:: SOURCE RECORDS ::
Definition toolErrorContent (out publicErr : string) : string :=
  if out =?s "" then publicErr
  else
    let l := bytes_of out in
    let out :=
      if (maxToolErrorOutput <? length l)%nat then
        (string_of_bytes (take (cut_back l maxToolErrorOutput) l) ++ newline ++
         "... (remaining output truncated) ...")%string
      else out in
    (TrimRight is_newline out ++ errorMarker ++ publicErr)%string.

Definition boundedToolErrorContent (out publicErr : string) : string :=
  if out =?s "" then publicErr else (TrimRight is_newline out ++ errorMarker ++ publicErr)%string.

Definition HasSuffix (suffix s : string) : bool :=
  has_prefix (rev (bytes_of suffix)) (rev (bytes_of s)).

Definition appendShellRuntimeErrorContent (base publicErr : string) : string :=
  if base =?s "" then publicErr
  else
    let separator :=
      if HasSuffix (newline ++ newline) base then ""%string
      else if HasSuffix newline base then newline else (newline ++ newline)%string in
    (base ++ separator ++ "[tool error]" ++ newline ++ publicErr)%string.

Definition policyReasonSuffix (reason : string) : string :=
  let reason := TrimSpace reason in
  if reason =?s "" then "" else (": " ++ reason)%string.

Definition with_Content (c : string) (e : bool) (b : Block) : Block :=
  mkBlock (b_Type b) (b_Text b) (b_Media b) (b_ToolUseID b) (b_ToolName b) (b_Input b)
    (b_TimeoutSeconds b) c e (b_Signature b) (b_Redacted b) (b_Artifact b) (b_ResultFact b).

(** [appendToolPolicyContext], on the content of a block. *)
Definition append_context (content : string) (c : PolicyContext) : string :=
  let text := TrimSpace (px_Text c) in
  if text =?s "" then content
  else
    ((if TrimSpace content =?s "" then content else (content ++ newline ++ newline)%string) ++
     px_Label c ++ text)%string.

Definition appendToolPolicyContext (content : string) (l : list PolicyContext) : string :=
  foldl append_context content l.

Definition finalizedShellContent (bound : string -> string) (base finalized : string) : string :=
  if finalized =?s base then base
  else
    let b := bytes_of base in
    let f := bytes_of finalized in
    if has_prefix b f then (base ++ bound (string_of_bytes (drop (length b) f)))%string
    else bound finalized.

(** ** Events *)

Definition toolCallPayload (call : Block) (iter callIndex : Z) (messageID : string) : ToolCallPayload :=
  mkCallPayload (b_ToolUseID call) (b_ToolName call) (b_Input call) (b_TimeoutSeconds call) iter
    callIndex messageID.

Definition TurnPhaseType : string := "turn.phase".
Definition ProjectionAppliedType : string := "context.projection_applied".

Definition tool_event (type turn : string) (p : ToolCallPayload) (input : ToolInput) (timeout : Z)
    (outcome : option RecordedOutcome) : Event :=
  mkEvent "" type turn (ToolPayload (mkToolPayload (cp_ToolUseID p) (cp_Name p) input timeout
    (cp_Iter p) (cp_CallIndex p) (cp_MessageID p) outcome)).

Definition Requested (turn : string) (p : ToolCallPayload) : Event :=
  tool_event RequestedType turn p (cp_Input p) (cp_TimeoutSeconds p) None.
Definition Running_ (turn : string) (p : ToolCallPayload) : Event :=
  tool_event RunningType turn p None (cp_TimeoutSeconds p) None.
Definition InputResolved (turn : string) (p : ToolCallPayload) (input : ToolInput) : Event :=
  tool_event InputResolvedType turn p input 0 None.
(** [Completed], [Errored]. *)
Definition Finished (turn : string) (p : ToolCallPayload) (messageID : string) (b : Block)
    (timeout : Z) : Event :=
  tool_event (if b_IsError b then ErroredType else CompletedType) turn p None timeout
    (Some (mkOutcome messageID b)).

(** [ValidateToolIdentity] and [validateRecordedOutcome]: what the bus accepts. *)
Definition validateRecordedOutcome (p : ToolEventPayload) : bool :=
  match tp_Outcome p with
  | Some o =>
    (ro_MessageID o <>?s "") && bool_decide (b_Type (ro_Block o) = BlockToolResult) &&
    (b_ToolUseID (ro_Block o) =?s tp_ToolUseID p) && (b_ToolName (ro_Block o) =?s tp_Name p)
  | None => false
  end.

Definition event_valid (e : Event) : bool :=
  match ev_Payload e with
  | ToolPayload p =>
    (tp_Name p <>?s "") && (tp_ToolUseID p <>?s "") && (tp_MessageID p <>?s "") &&
    (0 <=? tp_Iter p) && (0 <=? tp_CallIndex p) &&
    (if (ev_Type e =?s CompletedType) || (ev_Type e =?s ErroredType) then validateRecordedOutcome p
     else true)
  | _ => true
  end.

(** ** One call *)

Section Batch.
  Context (env : BatchEnv).

Definition no_info : CallInfo := mkCallInfo "" false None 0.

Definition zero_block : Block := emptyBlock (BlockOther "").

Definition fatal_result (e : BatchError) : toolCallResult :=
  mkCallResult zero_block no_info (Some e).

Definition result_block (call : Block) : Block :=
  mkBlock BlockToolResult "" None (b_ToolUseID call) (b_ToolName call) None 0 "" false "" false None None.

Definition policyToolErrorResult (call : Block) (e : ToolError) (contexts : list PolicyContext) :
    toolCallResult :=
  mkCallResult
    (with_Content (appendToolPolicyContext (be_public env e) contexts) true (result_block call))
    no_info None.

(** The content of the block after the call itself. *)
Definition call_content (out : string) (err : option string) (info : CallInfo) : string :=
  match err with
  | None => out
  | Some text =>
    let text := be_public env (ErrCall text) in
    if ci_Shell info then boundedToolErrorContent out text else toolErrorContent out text
  end.

(** From the answer of the policies behind the call to its result. *)
Definition finish_call (call : Block) (content : string) (isError : bool) (info : CallInfo)
    (pre : list PolicyContext) (post : ToolPolicyEvaluation) (postErr : option ToolError) :
    toolCallResult :=
  let shellBase := content in
  let postErr :=
    match postErr with
    | None => if te_Denied post then Some (ErrDenied (b_ToolName call) (policyReasonSuffix (te_Reason post)) true)
              else None
    | e => e
    end in
  let transformed := te_ResultTransformed post in
  let content := if transformed then tr_Content (te_Result post) else content in
  let isError := if transformed then tr_IsError (te_Result post) else isError in
  let '(content, isError, fatal) :=
    match postErr with
    | Some e =>
      if IsPolicyCheckpointError e then (content, isError, Some (ErrCheckpoint e))
      else
        (if ci_Shell info then appendShellRuntimeErrorContent content (be_public env e)
         else toolErrorContent content (be_public env e), true, None)
    | None =>
      if transformed then (content, isError, None)
      else (tr_Content (te_Result post), tr_IsError (te_Result post), None)
    end in
  let content := appendToolPolicyContext (appendToolPolicyContext content pre) (te_Context post) in
  let content := if ci_Shell info then finalizedShellContent (be_bound env) shellBase content else content in
  let b := result_block call in
  let media := if negb isError && negb transformed then ci_Media info else None in
  mkCallResult
    (mkBlock BlockToolResult "" media (b_ToolUseID b) (b_ToolName b) None 0 content isError "" false None None)
    info fatal.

:: TASK STATEMENT ::
When a line in the material above contains the word "postErr", copy that line out.

:: ANSWER SPACE ::
    (pre : list PolicyContext) (post : ToolPolicyEvaluation) (postErr : option ToolError) :
  let postErr :=
    match postErr with
    match postErr with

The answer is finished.